» **WHAT IS NEEDED**: How many lines below include the string "reflexivity"? State the number alone.

Dataset entries:

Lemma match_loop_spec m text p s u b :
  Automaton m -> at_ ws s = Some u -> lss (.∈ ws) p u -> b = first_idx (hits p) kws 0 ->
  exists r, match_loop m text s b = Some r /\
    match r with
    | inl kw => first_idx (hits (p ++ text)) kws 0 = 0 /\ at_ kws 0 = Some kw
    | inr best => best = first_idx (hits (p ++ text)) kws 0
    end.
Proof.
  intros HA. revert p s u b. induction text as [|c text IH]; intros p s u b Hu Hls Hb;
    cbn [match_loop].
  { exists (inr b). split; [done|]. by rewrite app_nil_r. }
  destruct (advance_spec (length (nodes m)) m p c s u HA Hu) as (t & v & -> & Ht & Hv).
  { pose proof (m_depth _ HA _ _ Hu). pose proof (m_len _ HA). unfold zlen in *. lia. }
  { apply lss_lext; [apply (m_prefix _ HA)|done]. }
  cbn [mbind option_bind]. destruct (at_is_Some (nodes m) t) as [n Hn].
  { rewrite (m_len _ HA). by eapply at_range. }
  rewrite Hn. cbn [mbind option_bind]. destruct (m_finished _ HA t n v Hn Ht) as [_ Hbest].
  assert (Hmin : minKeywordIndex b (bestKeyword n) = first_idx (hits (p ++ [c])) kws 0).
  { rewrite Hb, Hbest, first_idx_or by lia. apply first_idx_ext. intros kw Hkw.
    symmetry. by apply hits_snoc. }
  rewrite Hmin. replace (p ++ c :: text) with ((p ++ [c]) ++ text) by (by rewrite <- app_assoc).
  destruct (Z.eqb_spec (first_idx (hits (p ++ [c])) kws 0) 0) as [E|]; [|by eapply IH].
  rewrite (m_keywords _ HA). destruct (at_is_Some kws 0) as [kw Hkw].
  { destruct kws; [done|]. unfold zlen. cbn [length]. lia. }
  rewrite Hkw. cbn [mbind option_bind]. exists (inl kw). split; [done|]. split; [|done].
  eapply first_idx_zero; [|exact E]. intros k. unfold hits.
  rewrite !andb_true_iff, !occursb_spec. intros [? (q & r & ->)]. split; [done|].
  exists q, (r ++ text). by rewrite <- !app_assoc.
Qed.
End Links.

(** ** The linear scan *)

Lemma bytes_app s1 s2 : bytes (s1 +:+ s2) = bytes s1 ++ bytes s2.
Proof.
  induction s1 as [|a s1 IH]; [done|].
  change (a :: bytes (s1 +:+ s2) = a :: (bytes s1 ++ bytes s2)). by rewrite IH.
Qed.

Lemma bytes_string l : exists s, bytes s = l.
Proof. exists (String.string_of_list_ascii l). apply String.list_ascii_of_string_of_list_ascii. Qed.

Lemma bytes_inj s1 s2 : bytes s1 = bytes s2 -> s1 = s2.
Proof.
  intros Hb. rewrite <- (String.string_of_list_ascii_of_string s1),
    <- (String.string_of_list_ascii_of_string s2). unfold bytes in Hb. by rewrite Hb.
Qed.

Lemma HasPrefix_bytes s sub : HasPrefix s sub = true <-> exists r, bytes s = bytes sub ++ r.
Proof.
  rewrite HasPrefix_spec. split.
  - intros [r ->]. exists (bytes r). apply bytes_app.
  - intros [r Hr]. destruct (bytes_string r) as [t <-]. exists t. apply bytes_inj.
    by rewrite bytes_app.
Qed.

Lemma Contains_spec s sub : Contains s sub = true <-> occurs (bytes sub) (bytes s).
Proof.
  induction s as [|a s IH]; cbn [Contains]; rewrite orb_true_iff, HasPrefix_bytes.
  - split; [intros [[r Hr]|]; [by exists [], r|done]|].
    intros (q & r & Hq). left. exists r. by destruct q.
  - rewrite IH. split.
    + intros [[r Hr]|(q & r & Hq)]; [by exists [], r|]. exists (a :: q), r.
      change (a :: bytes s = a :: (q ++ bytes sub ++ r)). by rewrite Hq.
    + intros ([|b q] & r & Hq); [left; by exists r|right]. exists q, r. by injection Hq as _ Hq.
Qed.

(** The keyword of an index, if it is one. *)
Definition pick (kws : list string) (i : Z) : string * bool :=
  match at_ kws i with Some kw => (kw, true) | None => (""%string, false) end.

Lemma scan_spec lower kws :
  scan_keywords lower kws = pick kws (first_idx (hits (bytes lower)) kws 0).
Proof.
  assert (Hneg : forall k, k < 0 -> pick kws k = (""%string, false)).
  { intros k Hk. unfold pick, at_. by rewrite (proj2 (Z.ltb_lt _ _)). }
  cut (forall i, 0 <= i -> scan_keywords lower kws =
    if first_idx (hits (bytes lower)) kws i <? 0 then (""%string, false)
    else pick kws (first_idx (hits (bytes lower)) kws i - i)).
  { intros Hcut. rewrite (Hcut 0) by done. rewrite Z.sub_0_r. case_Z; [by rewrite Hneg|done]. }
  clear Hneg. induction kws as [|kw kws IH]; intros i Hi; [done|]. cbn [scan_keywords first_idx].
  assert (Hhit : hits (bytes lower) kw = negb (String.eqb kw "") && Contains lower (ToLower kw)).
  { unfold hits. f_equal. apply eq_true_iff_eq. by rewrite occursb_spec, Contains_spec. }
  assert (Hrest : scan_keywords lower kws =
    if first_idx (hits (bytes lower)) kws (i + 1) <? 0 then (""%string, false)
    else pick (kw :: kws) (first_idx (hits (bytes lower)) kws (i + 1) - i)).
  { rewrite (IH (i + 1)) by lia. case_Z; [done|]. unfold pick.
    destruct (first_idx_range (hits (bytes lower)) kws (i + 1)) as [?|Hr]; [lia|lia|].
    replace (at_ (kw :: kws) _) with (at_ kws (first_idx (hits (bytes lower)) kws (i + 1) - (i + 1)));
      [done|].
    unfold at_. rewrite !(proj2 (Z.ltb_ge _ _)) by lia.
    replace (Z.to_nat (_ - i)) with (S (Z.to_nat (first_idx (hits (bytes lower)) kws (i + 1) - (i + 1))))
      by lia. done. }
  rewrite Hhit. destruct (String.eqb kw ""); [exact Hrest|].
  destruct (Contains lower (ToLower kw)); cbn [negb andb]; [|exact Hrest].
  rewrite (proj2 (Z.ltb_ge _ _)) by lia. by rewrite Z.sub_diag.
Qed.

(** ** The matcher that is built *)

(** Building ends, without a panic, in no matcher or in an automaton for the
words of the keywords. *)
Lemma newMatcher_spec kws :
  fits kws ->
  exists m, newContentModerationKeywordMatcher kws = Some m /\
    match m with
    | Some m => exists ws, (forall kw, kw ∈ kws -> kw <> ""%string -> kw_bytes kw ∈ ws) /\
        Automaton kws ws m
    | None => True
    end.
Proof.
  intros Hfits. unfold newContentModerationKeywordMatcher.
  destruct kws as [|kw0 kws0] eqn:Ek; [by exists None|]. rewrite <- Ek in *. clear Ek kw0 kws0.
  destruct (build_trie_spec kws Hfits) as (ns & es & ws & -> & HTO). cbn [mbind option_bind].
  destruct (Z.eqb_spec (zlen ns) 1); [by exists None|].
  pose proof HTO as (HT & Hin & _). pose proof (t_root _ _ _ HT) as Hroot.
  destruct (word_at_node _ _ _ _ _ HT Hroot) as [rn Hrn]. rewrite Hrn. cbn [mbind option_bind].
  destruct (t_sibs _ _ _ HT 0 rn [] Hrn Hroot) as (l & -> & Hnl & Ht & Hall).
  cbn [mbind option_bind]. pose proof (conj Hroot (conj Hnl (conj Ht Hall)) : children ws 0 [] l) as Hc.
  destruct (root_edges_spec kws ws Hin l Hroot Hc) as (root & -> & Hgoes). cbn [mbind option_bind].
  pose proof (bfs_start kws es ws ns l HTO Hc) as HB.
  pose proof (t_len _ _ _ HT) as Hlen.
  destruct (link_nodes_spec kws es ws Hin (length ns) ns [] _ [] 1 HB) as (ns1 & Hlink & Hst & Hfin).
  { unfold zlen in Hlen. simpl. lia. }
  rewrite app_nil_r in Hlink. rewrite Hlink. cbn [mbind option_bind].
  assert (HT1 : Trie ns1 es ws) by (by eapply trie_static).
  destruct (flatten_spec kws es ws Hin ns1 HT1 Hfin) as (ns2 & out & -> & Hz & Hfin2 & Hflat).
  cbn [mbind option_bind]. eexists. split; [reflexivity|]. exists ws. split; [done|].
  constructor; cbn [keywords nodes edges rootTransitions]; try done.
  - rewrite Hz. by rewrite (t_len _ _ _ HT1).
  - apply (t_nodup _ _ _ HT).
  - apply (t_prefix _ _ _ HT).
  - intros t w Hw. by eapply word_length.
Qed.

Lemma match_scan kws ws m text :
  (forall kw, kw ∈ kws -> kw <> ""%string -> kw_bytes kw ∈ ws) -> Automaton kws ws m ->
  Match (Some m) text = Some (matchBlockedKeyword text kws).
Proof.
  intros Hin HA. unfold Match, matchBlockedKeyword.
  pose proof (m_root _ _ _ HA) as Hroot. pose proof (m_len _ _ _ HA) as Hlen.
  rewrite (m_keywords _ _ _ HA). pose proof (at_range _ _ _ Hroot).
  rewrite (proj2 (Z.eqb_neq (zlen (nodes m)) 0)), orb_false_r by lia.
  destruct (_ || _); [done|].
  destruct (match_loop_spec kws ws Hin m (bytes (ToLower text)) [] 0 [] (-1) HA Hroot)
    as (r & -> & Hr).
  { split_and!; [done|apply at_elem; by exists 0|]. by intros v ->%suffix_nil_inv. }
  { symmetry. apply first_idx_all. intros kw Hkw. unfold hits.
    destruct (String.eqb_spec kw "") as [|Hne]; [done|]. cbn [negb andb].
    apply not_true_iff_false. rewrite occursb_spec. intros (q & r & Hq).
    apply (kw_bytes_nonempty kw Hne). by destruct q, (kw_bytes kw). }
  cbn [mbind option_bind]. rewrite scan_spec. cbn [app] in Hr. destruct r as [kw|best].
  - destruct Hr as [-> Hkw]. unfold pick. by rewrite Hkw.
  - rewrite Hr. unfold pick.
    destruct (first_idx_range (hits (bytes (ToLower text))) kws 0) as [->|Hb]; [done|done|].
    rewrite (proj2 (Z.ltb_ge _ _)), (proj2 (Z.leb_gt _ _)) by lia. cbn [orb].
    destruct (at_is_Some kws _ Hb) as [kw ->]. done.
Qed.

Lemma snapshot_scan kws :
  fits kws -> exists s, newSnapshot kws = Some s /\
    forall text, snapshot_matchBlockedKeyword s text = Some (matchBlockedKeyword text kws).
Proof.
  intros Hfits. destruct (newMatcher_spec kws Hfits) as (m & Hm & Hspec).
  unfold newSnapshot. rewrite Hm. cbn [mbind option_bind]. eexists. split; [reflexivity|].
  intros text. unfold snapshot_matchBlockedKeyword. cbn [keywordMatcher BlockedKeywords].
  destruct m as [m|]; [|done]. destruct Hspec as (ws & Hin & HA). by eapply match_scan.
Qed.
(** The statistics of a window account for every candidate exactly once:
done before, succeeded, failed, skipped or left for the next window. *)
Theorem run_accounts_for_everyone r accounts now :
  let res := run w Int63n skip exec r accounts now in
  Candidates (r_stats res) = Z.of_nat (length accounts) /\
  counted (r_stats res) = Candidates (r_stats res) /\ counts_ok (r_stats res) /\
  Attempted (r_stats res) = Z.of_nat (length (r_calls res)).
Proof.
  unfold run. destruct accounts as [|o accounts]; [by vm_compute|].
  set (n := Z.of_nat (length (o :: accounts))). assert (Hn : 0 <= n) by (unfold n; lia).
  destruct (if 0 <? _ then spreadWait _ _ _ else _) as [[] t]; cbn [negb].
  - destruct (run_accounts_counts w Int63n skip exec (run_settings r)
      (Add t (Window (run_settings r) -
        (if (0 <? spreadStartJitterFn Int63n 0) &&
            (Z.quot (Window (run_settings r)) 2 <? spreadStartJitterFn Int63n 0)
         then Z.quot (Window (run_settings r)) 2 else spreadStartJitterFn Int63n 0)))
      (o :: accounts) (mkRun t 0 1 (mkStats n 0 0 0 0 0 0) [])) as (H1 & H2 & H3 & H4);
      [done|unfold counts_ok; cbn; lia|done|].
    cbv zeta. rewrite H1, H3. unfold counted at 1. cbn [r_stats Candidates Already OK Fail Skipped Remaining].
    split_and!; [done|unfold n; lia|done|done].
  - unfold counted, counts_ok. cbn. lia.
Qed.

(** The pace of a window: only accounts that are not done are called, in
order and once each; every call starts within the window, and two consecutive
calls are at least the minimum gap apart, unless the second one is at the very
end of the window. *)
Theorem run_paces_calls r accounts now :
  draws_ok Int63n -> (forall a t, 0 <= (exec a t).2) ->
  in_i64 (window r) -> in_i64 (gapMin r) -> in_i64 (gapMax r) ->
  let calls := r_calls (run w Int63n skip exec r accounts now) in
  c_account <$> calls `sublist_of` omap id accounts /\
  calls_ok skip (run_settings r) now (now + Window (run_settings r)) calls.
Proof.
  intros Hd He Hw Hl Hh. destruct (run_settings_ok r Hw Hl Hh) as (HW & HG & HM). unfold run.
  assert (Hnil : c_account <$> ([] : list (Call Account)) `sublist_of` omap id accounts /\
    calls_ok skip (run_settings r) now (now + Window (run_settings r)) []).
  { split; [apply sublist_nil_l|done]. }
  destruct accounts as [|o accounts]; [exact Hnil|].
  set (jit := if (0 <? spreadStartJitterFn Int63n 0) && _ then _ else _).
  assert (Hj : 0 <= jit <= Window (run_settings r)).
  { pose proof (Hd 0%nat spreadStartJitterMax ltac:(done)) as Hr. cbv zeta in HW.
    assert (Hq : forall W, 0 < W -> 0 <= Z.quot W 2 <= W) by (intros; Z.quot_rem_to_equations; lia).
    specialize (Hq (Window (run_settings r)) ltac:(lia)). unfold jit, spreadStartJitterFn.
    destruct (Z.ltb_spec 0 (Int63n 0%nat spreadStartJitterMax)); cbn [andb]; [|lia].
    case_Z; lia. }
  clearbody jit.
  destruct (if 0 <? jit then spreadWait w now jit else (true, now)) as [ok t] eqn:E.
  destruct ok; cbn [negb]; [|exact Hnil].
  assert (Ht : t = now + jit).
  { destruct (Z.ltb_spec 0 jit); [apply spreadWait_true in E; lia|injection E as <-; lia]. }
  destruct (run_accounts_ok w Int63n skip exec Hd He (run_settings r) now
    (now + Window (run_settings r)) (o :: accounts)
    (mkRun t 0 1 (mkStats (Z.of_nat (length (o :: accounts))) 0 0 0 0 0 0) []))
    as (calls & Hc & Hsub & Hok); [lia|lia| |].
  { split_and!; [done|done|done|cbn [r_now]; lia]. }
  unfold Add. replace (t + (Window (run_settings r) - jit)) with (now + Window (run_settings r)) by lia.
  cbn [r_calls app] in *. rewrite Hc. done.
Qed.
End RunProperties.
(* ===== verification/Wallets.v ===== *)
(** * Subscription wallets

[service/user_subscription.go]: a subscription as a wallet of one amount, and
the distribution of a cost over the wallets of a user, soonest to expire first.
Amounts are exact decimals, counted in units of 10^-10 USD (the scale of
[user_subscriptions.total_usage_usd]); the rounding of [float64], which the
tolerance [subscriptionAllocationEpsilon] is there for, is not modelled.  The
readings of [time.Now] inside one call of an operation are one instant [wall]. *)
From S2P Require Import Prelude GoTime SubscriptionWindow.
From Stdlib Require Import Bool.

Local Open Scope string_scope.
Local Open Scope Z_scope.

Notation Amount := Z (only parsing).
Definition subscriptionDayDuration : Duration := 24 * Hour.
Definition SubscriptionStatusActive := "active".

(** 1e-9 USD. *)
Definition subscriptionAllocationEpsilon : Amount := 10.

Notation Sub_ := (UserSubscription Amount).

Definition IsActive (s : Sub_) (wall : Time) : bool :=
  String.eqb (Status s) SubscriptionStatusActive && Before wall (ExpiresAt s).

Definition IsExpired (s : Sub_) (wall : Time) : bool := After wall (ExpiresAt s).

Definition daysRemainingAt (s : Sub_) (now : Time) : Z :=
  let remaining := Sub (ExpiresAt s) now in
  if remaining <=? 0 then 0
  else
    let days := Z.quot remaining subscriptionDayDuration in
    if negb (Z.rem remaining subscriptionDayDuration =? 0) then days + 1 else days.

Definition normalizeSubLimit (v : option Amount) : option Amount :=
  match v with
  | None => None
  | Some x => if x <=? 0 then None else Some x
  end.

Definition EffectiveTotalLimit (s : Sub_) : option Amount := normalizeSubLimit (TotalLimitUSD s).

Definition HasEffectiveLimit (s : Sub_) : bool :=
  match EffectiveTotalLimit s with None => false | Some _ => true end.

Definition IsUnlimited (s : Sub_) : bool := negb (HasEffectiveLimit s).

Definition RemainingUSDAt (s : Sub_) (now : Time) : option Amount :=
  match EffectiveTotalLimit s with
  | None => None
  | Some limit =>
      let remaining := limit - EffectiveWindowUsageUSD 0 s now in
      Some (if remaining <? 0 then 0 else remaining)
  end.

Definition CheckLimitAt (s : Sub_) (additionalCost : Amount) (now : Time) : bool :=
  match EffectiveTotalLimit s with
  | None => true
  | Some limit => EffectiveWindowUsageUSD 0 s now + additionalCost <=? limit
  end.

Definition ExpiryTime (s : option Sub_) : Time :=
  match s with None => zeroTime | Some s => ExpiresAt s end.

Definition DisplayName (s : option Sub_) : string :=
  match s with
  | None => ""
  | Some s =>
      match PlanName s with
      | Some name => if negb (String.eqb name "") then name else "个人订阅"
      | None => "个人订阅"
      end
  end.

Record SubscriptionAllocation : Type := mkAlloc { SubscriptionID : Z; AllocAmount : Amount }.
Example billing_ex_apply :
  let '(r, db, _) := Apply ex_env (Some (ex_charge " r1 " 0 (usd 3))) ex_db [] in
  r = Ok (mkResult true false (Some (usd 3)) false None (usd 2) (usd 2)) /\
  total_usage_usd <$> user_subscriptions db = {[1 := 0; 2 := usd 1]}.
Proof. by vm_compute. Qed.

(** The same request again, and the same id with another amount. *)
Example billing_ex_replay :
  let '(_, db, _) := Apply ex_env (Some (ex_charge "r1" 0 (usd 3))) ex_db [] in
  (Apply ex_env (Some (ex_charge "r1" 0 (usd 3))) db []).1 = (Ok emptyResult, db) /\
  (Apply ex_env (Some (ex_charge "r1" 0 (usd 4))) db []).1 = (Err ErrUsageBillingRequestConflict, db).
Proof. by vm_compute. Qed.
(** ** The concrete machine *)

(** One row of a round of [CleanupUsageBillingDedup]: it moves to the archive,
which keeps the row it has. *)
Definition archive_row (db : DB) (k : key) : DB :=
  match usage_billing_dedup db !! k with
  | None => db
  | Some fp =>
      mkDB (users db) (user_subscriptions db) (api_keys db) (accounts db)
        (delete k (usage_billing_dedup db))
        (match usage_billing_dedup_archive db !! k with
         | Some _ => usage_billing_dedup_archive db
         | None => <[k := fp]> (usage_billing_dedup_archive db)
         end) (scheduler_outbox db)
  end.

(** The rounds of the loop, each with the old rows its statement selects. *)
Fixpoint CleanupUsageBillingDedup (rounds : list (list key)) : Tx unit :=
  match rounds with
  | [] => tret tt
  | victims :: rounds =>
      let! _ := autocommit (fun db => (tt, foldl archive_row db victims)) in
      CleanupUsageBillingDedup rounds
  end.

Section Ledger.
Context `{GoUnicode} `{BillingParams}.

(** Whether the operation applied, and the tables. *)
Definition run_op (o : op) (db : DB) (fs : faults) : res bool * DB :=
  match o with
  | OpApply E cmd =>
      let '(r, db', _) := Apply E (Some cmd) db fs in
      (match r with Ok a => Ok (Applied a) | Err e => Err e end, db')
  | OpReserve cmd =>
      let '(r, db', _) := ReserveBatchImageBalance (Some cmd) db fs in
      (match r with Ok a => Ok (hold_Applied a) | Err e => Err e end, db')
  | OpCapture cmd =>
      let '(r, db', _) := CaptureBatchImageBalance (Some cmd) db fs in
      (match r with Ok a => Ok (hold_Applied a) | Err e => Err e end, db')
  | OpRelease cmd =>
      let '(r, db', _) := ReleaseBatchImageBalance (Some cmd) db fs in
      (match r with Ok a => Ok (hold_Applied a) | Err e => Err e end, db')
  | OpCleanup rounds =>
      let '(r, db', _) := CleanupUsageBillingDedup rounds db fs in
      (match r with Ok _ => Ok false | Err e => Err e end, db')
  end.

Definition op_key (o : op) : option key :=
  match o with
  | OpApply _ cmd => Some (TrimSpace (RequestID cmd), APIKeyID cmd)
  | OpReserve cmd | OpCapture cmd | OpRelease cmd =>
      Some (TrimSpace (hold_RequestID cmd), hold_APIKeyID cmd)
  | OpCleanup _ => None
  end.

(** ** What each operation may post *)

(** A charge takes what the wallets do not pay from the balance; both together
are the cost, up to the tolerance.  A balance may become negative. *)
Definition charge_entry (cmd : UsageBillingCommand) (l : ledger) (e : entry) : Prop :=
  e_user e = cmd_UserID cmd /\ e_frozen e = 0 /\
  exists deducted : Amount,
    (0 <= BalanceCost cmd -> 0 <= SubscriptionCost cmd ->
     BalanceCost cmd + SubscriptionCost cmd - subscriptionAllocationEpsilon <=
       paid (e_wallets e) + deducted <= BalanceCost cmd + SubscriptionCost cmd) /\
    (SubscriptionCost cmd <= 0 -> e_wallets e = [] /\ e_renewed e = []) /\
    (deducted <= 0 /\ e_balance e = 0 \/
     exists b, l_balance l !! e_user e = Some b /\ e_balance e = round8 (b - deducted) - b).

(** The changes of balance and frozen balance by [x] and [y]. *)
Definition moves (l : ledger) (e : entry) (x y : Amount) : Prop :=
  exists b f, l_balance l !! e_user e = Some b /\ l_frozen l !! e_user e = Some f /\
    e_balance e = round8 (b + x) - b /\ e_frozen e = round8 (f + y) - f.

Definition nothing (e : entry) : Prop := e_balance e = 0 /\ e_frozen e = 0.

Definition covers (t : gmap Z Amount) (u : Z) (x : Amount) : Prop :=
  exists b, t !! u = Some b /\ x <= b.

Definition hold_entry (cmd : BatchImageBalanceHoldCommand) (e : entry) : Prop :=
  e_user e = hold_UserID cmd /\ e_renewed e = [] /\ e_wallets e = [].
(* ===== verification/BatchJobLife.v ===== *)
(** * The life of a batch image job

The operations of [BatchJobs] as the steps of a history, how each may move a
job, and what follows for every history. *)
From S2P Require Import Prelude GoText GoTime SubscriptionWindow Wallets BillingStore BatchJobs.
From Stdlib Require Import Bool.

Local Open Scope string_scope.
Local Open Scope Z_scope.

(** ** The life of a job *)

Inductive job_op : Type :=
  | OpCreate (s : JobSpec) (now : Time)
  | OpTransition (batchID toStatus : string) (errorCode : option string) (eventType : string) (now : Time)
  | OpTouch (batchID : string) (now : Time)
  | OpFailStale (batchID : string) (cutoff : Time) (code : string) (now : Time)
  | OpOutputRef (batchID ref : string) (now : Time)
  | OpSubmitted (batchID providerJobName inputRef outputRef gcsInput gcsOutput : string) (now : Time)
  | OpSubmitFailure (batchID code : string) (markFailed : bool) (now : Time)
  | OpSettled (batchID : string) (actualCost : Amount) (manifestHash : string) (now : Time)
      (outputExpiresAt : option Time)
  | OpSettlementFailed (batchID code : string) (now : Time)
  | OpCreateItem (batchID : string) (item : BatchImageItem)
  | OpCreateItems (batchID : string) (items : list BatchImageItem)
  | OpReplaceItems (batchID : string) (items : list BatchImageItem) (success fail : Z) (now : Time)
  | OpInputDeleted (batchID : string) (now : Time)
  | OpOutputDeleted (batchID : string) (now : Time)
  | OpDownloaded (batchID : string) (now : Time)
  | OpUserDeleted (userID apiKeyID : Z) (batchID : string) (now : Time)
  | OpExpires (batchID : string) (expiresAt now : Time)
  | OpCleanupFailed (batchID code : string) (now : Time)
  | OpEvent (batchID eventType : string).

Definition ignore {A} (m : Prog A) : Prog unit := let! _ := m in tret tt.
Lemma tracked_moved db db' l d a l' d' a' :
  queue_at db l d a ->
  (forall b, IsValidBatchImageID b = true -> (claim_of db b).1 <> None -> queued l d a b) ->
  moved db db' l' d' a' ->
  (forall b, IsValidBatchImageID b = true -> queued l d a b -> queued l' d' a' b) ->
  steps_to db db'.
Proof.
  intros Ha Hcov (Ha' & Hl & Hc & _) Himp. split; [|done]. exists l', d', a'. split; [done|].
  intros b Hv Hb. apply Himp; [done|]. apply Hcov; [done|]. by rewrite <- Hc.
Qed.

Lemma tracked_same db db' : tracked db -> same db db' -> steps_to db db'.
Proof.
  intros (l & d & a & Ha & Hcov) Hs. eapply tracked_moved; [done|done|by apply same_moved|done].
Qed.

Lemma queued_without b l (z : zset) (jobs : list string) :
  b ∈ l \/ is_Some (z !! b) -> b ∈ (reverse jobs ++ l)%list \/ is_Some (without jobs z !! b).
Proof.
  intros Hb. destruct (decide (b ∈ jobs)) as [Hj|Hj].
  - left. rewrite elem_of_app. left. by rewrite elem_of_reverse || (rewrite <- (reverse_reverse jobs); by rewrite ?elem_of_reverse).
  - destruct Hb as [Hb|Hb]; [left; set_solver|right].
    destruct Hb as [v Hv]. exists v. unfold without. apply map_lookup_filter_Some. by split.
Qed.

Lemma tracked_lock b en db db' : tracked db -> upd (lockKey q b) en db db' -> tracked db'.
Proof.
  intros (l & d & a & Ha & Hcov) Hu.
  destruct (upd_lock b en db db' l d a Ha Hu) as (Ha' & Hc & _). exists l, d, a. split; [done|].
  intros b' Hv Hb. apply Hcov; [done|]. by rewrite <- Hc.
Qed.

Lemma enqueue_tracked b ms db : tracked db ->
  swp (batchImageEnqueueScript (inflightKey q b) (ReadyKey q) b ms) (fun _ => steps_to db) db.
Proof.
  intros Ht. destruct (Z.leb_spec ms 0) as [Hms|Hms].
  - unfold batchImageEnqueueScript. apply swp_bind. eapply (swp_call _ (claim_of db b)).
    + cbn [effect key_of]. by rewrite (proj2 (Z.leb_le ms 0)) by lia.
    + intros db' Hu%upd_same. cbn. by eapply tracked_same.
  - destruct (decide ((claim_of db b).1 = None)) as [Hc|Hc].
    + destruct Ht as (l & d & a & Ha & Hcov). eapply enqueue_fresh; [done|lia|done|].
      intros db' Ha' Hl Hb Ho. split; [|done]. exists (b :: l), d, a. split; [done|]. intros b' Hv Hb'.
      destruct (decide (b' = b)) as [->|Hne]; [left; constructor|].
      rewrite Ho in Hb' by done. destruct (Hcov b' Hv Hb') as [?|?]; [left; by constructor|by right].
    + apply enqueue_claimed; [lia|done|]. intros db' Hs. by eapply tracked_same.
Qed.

» **OUTPUT FOR THIS TASK**: 2